With Really Nice Guys and Stardust Birthday Party being released just months apart, you’ve had a big year. Between integrating dialogue, drawing from experiences, and tapping into the epicenter of human emotion, both works seem to contain a “slice of life element” to them. How would you say realism manifests within Really Nice Guys and Stardust Birthday Party?

Really Nice Guys wrote itself really just by observing this hilarious reoccurring stuff that you encounter being a touring musician living in a music town and then highlighting/making fun of it via songs. Like the Kroger conversation – we just set up a mic and did that improv because we all had that same conversation so many times in real life, same with “I’m on the Guestlist” etc. Stardust Birthday Party is more about objective reality, the common thread in all people and things. What’s happening around and in all of us regardless of what we do, our personality, without our identities at all. So in a way yeah I’m always tryin to keep it real but the real is always changing.
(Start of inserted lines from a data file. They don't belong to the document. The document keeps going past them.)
(* ===== verification/Packet.v ===== *)
(** Packet buffers: [public/rust/packet/src/lib.rs] and [Buf] and [Either] of
    [serialize.rs].

    A buffer has a prefix, a body and a suffix; the traits of the source are
    classes, and their default methods are definitions over the class.  A method
    that changes a buffer returns the changed buffer.  A mutable borrow of the body
    is the function that is applied to it.  Views of buffers and parsing are
    [BufferView], [BufView], [BufViewMut] and [parse_with] of the same files. *)

From S2P Require Import Prelude.

(** [never::Never]: code that only panics has no errors. *)
Inductive Never : Type := .
Definition infallible {E A : Type} (r : result Never A) : result E A :=
  match r with
  | Ok a => Ok a
  | Err e => match e with end
  | Panic => Panic
  | OutOfFuel => OutOfFuel
  end.

(** [assert!] and [debug_assert!] *)
Definition assert (b : bool) : result Never unit := if b then Ok tt else Panic.

(** * Ranges *)
Inductive Bound := Included (x : Z) | Excluded (x : Z) | Unbounded.
Record Range := { start : Z; end_ : Z }.

Definition canonicalize_lower_bound (bound : Bound) : result Never Z :=
  match bound with
  | Included x => Ok x
  | Excluded x => uadd 64 x 1
  | Unbounded => Ok 0
  end.
Definition canonicalize_upper_bound (len : Z) (bound : Bound) : result Never (option Z) :=
  bound <-? match bound with
            | Included x => uadd 64 x 1
            | Excluded x => Ok x
            | Unbounded => Ok len
            end ;;
  Ok (if len <? bound then None else Some bound).
Definition canonicalize_range (len : Z) (lo hi : Bound) : result Never Range :=
  lower <-? canonicalize_lower_bound lo ;;
  upper <-? canonicalize_upper_bound len hi ;;
  upper <-? ounwrap upper ;;
  assert (lower <=? upper) ;?;
  Ok {| start := lower; end_ := upper |}.

(** * The traits of buffers *)
Class ParseBuffer (T : Type) := {
  as_ref : T → result Never (list Z);
  buf_len : T → result Never Z;
  shrink_front : Z → T → result Never T;
  shrink_back : Z → T → result Never T;
  shrink : Bound → Bound → T → result Never T
}.
Class ParseBufferMut (T : Type) := {
  as_mut : (list Z → result Never (list Z)) → T → result Never T
}.
Class Buffer (T : Type) := {
  capacity : T → result Never Z;
  prefix_len : T → result Never Z;
  suffix_len : T → result Never Z;
  grow_front : Z → T → result Never T;
  grow_back : Z → T → result Never T;
  reset : T → result Never T
}.

Record ParseMetadata := { meta_header_len : Z; meta_body_len : Z; meta_footer_len : Z }.
Definition from_packet (header_len body_len footer_len : Z) : ParseMetadata :=
  {| meta_header_len := header_len; meta_body_len := body_len; meta_footer_len := footer_len |}.
Definition from_inner_packet (len : Z) : ParseMetadata :=
  {| meta_header_len := len; meta_body_len := 0; meta_footer_len := 0 |}.

(** The buffer a builder writes to: [body] is a range of [buf]. *)
Record SerializeBuffer := { sb_buf : list Z; sb_body : Range }.
Definition serialize_buffer_new (buf : list Z) (lo hi : Bound) : result Never SerializeBuffer :=
  body <-? canonicalize_range (zlen buf) lo hi ;; Ok {| sb_buf := buf; sb_body := body |}.
Definition sb_header (self : SerializeBuffer) : list Z := take (Z.to_nat (start (sb_body self))) (sb_buf self).
Definition sb_body_bytes (self : SerializeBuffer) : list Z :=
  slice (start (sb_body self)) (end_ (sb_body self) - start (sb_body self)) (sb_buf self).
Definition sb_footer (self : SerializeBuffer) : list Z := drop (Z.to_nat (end_ (sb_body self))) (sb_buf self).

(** [PacketBuilder]: [pb_serialize] returns the bytes of the whole buffer after it
    was written to. *)
Class PacketBuilder (B : Type) := {
  header_len : B → Z;
  min_body_len : B → Z;
  max_body_len : B → Z;
  footer_len : B → Z;
  pb_serialize : B → SerializeBuffer → result Never (list Z)
}.

Class BufferMut (T : Type) := {
  reset_zero : T → result Never T;
  buf_serialize : ∀ {B : Type} `{!PacketBuilder B}, B → T → result Never T
}.

(** ** Default methods *)
Section parse_buffer.
Context {T : Type} `{!ParseBuffer T}.

Definition buf_is_empty (self : T) : result Never bool := n <-? buf_len self ;; Ok (n =? 0).
Definition shrink_front_to (len : Z) (self : T) : result Never T :=
  old_len <-? buf_len self ;;
  let new_len := Z.min old_len len in
  n <-? usub old_len new_len ;;
  shrink_front n self.
Definition shrink_back_to (len : Z) (self : T) : result Never T :=
  old_len <-? buf_len self ;;
  let new_len := Z.min old_len len in
  n <-? usub old_len new_len ;;
  shrink_back n self.
Definition default_shrink (lo hi : Bound) (self : T) : result Never T :=
  len <-? buf_len self ;;
  range <-? canonicalize_range len lo hi ;;
  self <-? shrink_front (start range) self ;;
  n <-? usub len (end_ range) ;;
  shrink_back n self.
End parse_buffer.

Section buffer.
Context {T : Type} `{!ParseBuffer T, !ParseBufferMut T, !Buffer T}.

Definition default_capacity (self : T) : result Never Z :=
  p <-? prefix_len self ;; n <-? buf_len self ;; s <-? suffix_len self ;;
  r <-? uadd 64 p n ;; uadd 64 r s.
Definition default_reset (self : T) : result Never T :=
  p <-? prefix_len self ;;
  self <-? grow_front p self ;;
  s <-? suffix_len self ;;
  grow_back s self.
Definition undo_parse (meta : ParseMetadata) (self : T) : result Never T :=
  len <-? buf_len self ;;
  self <-? (if len <? meta_body_len meta
            then n <-? usub (meta_body_len meta) len ;; grow_back n self
            else Ok self) ;;
  self <-? grow_front (meta_header_len meta) self ;;
  grow_back (meta_footer_len meta) self.

(** [zero(&mut bytes[lo..])], [zero(&mut bytes[..n])] *)
Definition zero_front (n : Z) (bytes : list Z) : result Never (list Z) :=
  if n <=? zlen bytes then Ok (zeros n ++ drop (Z.to_nat n) bytes) else Panic.
Definition zero_from (n : Z) (bytes : list Z) : result Never (list Z) :=
  if n <=? zlen bytes then Ok (take (Z.to_nat n) bytes ++ zeros (zlen bytes - n)) else Panic.

Definition grow_front_zero (n : Z) (self : T) : result Never T :=
  self <-? grow_front n self ;; as_mut (zero_front n) self.
Definition grow_back_zero (n : Z) (self : T) : result Never T :=
  old_len <-? buf_len self ;;
  self <-? grow_back n self ;;
  as_mut (zero_from old_len) self.
Definition default_reset_zero (self : T) : result Never T :=
  p <-? prefix_len self ;;
  self <-? grow_front_zero p self ;;
  s <-? suffix_len self ;;
  grow_back_zero s self.

Definition default_serialize {B : Type} `{!PacketBuilder B} (builder : B) (self : T) : result Never T :=
  len <-? buf_len self ;;
  self <-? (if len <? min_body_len builder
            then n <-? usub (min_body_len builder) len ;; grow_back_zero n self
            else Ok self) ;;
  body_len <-? buf_len self ;;
  p <-? prefix_len self ;;
  assert (header_len builder <=? p) ;?;
  s <-? suffix_len self ;;
  assert (footer_len builder <=? s) ;?;
  self <-? grow_front_zero (header_len builder) self ;;
  self <-? grow_back_zero (footer_len builder) self ;;
  e <-? uadd 64 (header_len builder) body_len ;;
  as_mut (λ buf, pb_serialize builder
    {| sb_buf := buf; sb_body := {| start := header_len builder; end_ := e |} |}) self.
End buffer.

(** * Byte slices *)
Definition take_front (n : Z) (bytes : list Z) : result Never (list Z * list Z) :=
  if n <=? zlen bytes then Ok (take (Z.to_nat n) bytes, drop (Z.to_nat n) bytes) else Panic.
Definition take_back (n : Z) (bytes : list Z) : result Never (list Z * list Z) :=
  split <-? usub (zlen bytes) n ;;
  if split <=? zlen bytes then Ok (drop (Z.to_nat split) bytes, take (Z.to_nat split) bytes) else Panic.

(** The default [shrink], over the other methods of the slice. *)
Definition slice_shrink (lo hi : Bound) (self : list Z) : result Never (list Z) :=
  range <-? canonicalize_range (zlen self) lo hi ;;
  r <-? take_front (start range) self ;;
  n <-? usub (zlen self) (end_ range) ;;
  r <-? take_back n (snd r) ;;
  Ok (snd r).
#[export] Instance slice_buffer : ParseBuffer (list Z) := {|
  as_ref self := Ok self;
  buf_len self := Ok (zlen self);
  shrink_front n self := r <-? take_front n self ;; Ok (snd r);
  shrink_back n self := r <-? take_back n self ;; Ok (snd r);
  shrink := slice_shrink
|}.

(** * [Buf]: bytes and the range of the body in them *)
Record Buf := { buf : list Z; range : Range }.

Definition buf_new (bytes : list Z) (lo hi : Bound) : result Never Buf :=
  r <-? canonicalize_range (zlen bytes) lo hi ;; Ok {| buf := bytes; range := r |}.
Definition set_range (s e : Z) (self : Buf) : Buf := {| buf := buf self; range := {| start := s; end_ := e |} |}.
On Bandcamp, your bio states that you’re trying to lean further toward the mindset that “the universe is inside you.” As of now, do you think your future work will reflect that? 

I’m always in flux when it comes to making stuff so I could be making raps about snacks next record, BUT, that being said I plan on just always being myself, whatever that is, and always want to put out constructive things that bring people together and help people strive to be better including myself.